--- Action item ---
For this exercise, copy each line of the records that contains the word "empty".
------ Data excerpts ------
(** [parse_elems] reads the elements of a non-empty list, [parse_members] the
    members of a non-empty object, the closing bracket included. *)
Fixpoint parse_value (fuel : nat) (s : string) : option (pyval * string) :=
  match fuel with
  | 0 => None
  | S fuel =>
      match s with
      | "" => None
      | String c s' =>
          if Ascii.eqb c "034"%char then p ← parse_string None s'; Some (PStr (fst p), snd p)
          else if Ascii.eqb c "[" then
            match eat "]" (skip_ws s') with
            | Some r => Some (PList [], r)
            | None => p ← parse_elems fuel (skip_ws s'); Some (PList (fst p), snd p)
            end
          else if Ascii.eqb c "{" then
            match eat "}" (skip_ws s') with
            | Some r => Some (PDict [], r)
            | None => p ← parse_members fuel [] (skip_ws s'); Some (PDict (fst p), snd p)
            end
          else parse_literal literals s
      end
  end
with parse_elems (fuel : nat) (s : string) : option (list pyval * string) :=
  match fuel with
  | 0 => None
  | S fuel =>
      p ← parse_value fuel s;
      match skip_ws (snd p) with
      | String "]" r => Some ([fst p], r)
      | String "," r => q ← parse_elems fuel (skip_ws r); Some (fst p :: fst q, snd q)
      | _ => None
      end
  end
with parse_members (fuel : nat) (acc : list (string * pyval)) (s : string)
    : option (list (string * pyval) * string) :=
  match fuel with
  | 0 => None
  | S fuel =>
      match s with
      | String q s' =>
          if Ascii.eqb q "034"%char then
            k ← parse_string None s';
            match skip_ws (snd k) with
            | String ":" r =>
                v ← parse_value fuel (skip_ws r);
                let acc' := assoc_set (fst k) (fst v) acc in
                match skip_ws (snd v) with
                | String "}" r' => Some (acc', r')
                | String "," r' => parse_members fuel acc' (skip_ws r')
                | _ => None
                end
            | _ => None
            end
          else None
      | "" => None
      end
  end.

(** [json.loads(text)] *)
Definition loads (text : string) : option pyval :=
  p ← parse_value (2 * String.length text + 2) (skip_ws text);
  match skip_ws (snd p) with "" => Some (fst p) | _ => None end.

(** ** The encoder *)

(** The code points of a UTF-8 text; a malformed byte stands for itself. *)
Fixpoint decode_utf8 (s : string) : list N :=
  match s with
  | "" => []
  | String c s1 =>
      let n := N_of_ascii c in
      let low (d : ascii) := (N_of_ascii d - 128)%N in
      if (n <? 192)%N then n :: decode_utf8 s1
      else match s1 with
      | String d s2 =>
          if (n <? 224)%N then ((n - 192) * 64 + low d)%N :: decode_utf8 s2
          else match s2 with
          | String e s3 =>
              if (n <? 240)%N then ((n - 224) * 4096 + low d * 64 + low e)%N :: decode_utf8 s3
              else match s3 with
              | String f s4 => ((n - 240) * 262144 + low d * 4096 + low e * 64 + low f)%N :: decode_utf8 s4
              | "" => [n]
              end
          | "" => [n]
          end
      | "" => [n]
      end
  end.

Definition hex_nibble (n : N) : ascii := hex_digit (N.to_nat (n mod 16)).
Definition u_escape (n : N) : string :=
  "\u" +:+ String (hex_nibble (n / 4096)) (String (hex_nibble (n / 256)) (String (hex_nibble (n / 16))
    (String (hex_nibble n) ""))).

(** One code point of [json.dumps] with [ensure_ascii] *)
Definition dump_cp (n : N) : string :=
  if (n =? 34)%N then "\" +:+ dquote
  else if (n =? 92)%N then "\\"
  else if (n =? 10)%N then "\n" else if (n =? 13)%N then "\r" else if (n =? 9)%N then "\t"
  else if (n =? 12)%N then "\f" else if (n =? 8)%N then "\b"
  else if (32 <=? n)%N && (n <=? 126)%N then String (ascii_of_N n) ""
  else if (n <? 65536)%N then u_escape n
  else let v := (n - 65536)%N in u_escape (55296 + v / 1024) +:+ u_escape (56320 + v mod 1024).

Definition dump_string (s : string) : string :=
  dquote +:+ foldr (fun n acc => dump_cp n +:+ acc) dquote (decode_utf8 s).

Fixpoint newline_indent (level : nat) : string :=
  match level with 0 => nls | S l => newline_indent l +:+ "  " end.

(** What can follow a number *)
Definition no_number (rest : string) : bool :=
  match rest with String c _ => negb (is_digit c || Ascii.eqb c "." || Ascii.eqb c "e" || Ascii.eqb c "E" || Ascii.eqb c "+" || Ascii.eqb c "-") | "" => true end.

(** The white space of an encoding: after an opening bracket, after a comma and
    before a closing bracket. *)
Record layout := mkLayout {
  l_open : nat -> string;
  l_sep : nat -> string;
  l_close : nat -> string;
  l_colon : string;
  l_open_ws level t : skip_ws (l_open level +:+ t) = skip_ws t;
  l_sep_ws level t : skip_ws (l_sep level +:+ t) = skip_ws t;
  l_close_ws level t : skip_ws (l_close level +:+ t) = skip_ws t;
  l_colon_ws t : skip_ws (l_colon +:+ t) = skip_ws t;
  l_close_stop level t : no_number t = true -> no_number (l_close level +:+ t) = true;
}.

#[local] Arguments String.append !_ _ / : simpl nomatch.

Lemma skip_ws_indent level t : skip_ws (newline_indent level +:+ t) = skip_ws t.
Proof. revert t. induction level as [|l IH]; intros t; [reflexivity|]. cbn [newline_indent]. by rewrite sapp_assoc, IH. Qed.

Lemma newline_indent_stop level t : no_number (newline_indent level +:+ t) = true.
Proof. revert t. induction level as [|l IH]; intros t; [reflexivity|]. cbn [newline_indent]. by rewrite sapp_assoc, IH. Qed.

(** [indent=2], the default separators, and [separators=(",", ":")] *)
Definition indented : layout :=
  mkLayout (fun l => newline_indent (S l)) (fun l => newline_indent (S l)) newline_indent " "
    (fun l => skip_ws_indent (S l)) (fun l => skip_ws_indent (S l)) skip_ws_indent (fun _ => eq_refl) (fun l t _ => newline_indent_stop l t).
Definition one_line : layout :=
  mkLayout (fun _ => "") (fun _ => " ") (fun _ => "") " "
    (fun _ _ => eq_refl) (fun _ _ => eq_refl) (fun _ _ => eq_refl) (fun _ => eq_refl) (fun _ _ H => H).
Definition compact : layout :=
  mkLayout (fun _ => "") (fun _ => "") (fun _ => "") ""
    (fun _ _ => eq_refl) (fun _ _ => eq_refl) (fun _ _ => eq_refl) (fun _ => eq_refl) (fun _ _ H => H).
------
--- Result of the task ---
(** [parse_elems] reads the elements of a non-empty list, [parse_members] the
    members of a non-empty object, the closing bracket included. *)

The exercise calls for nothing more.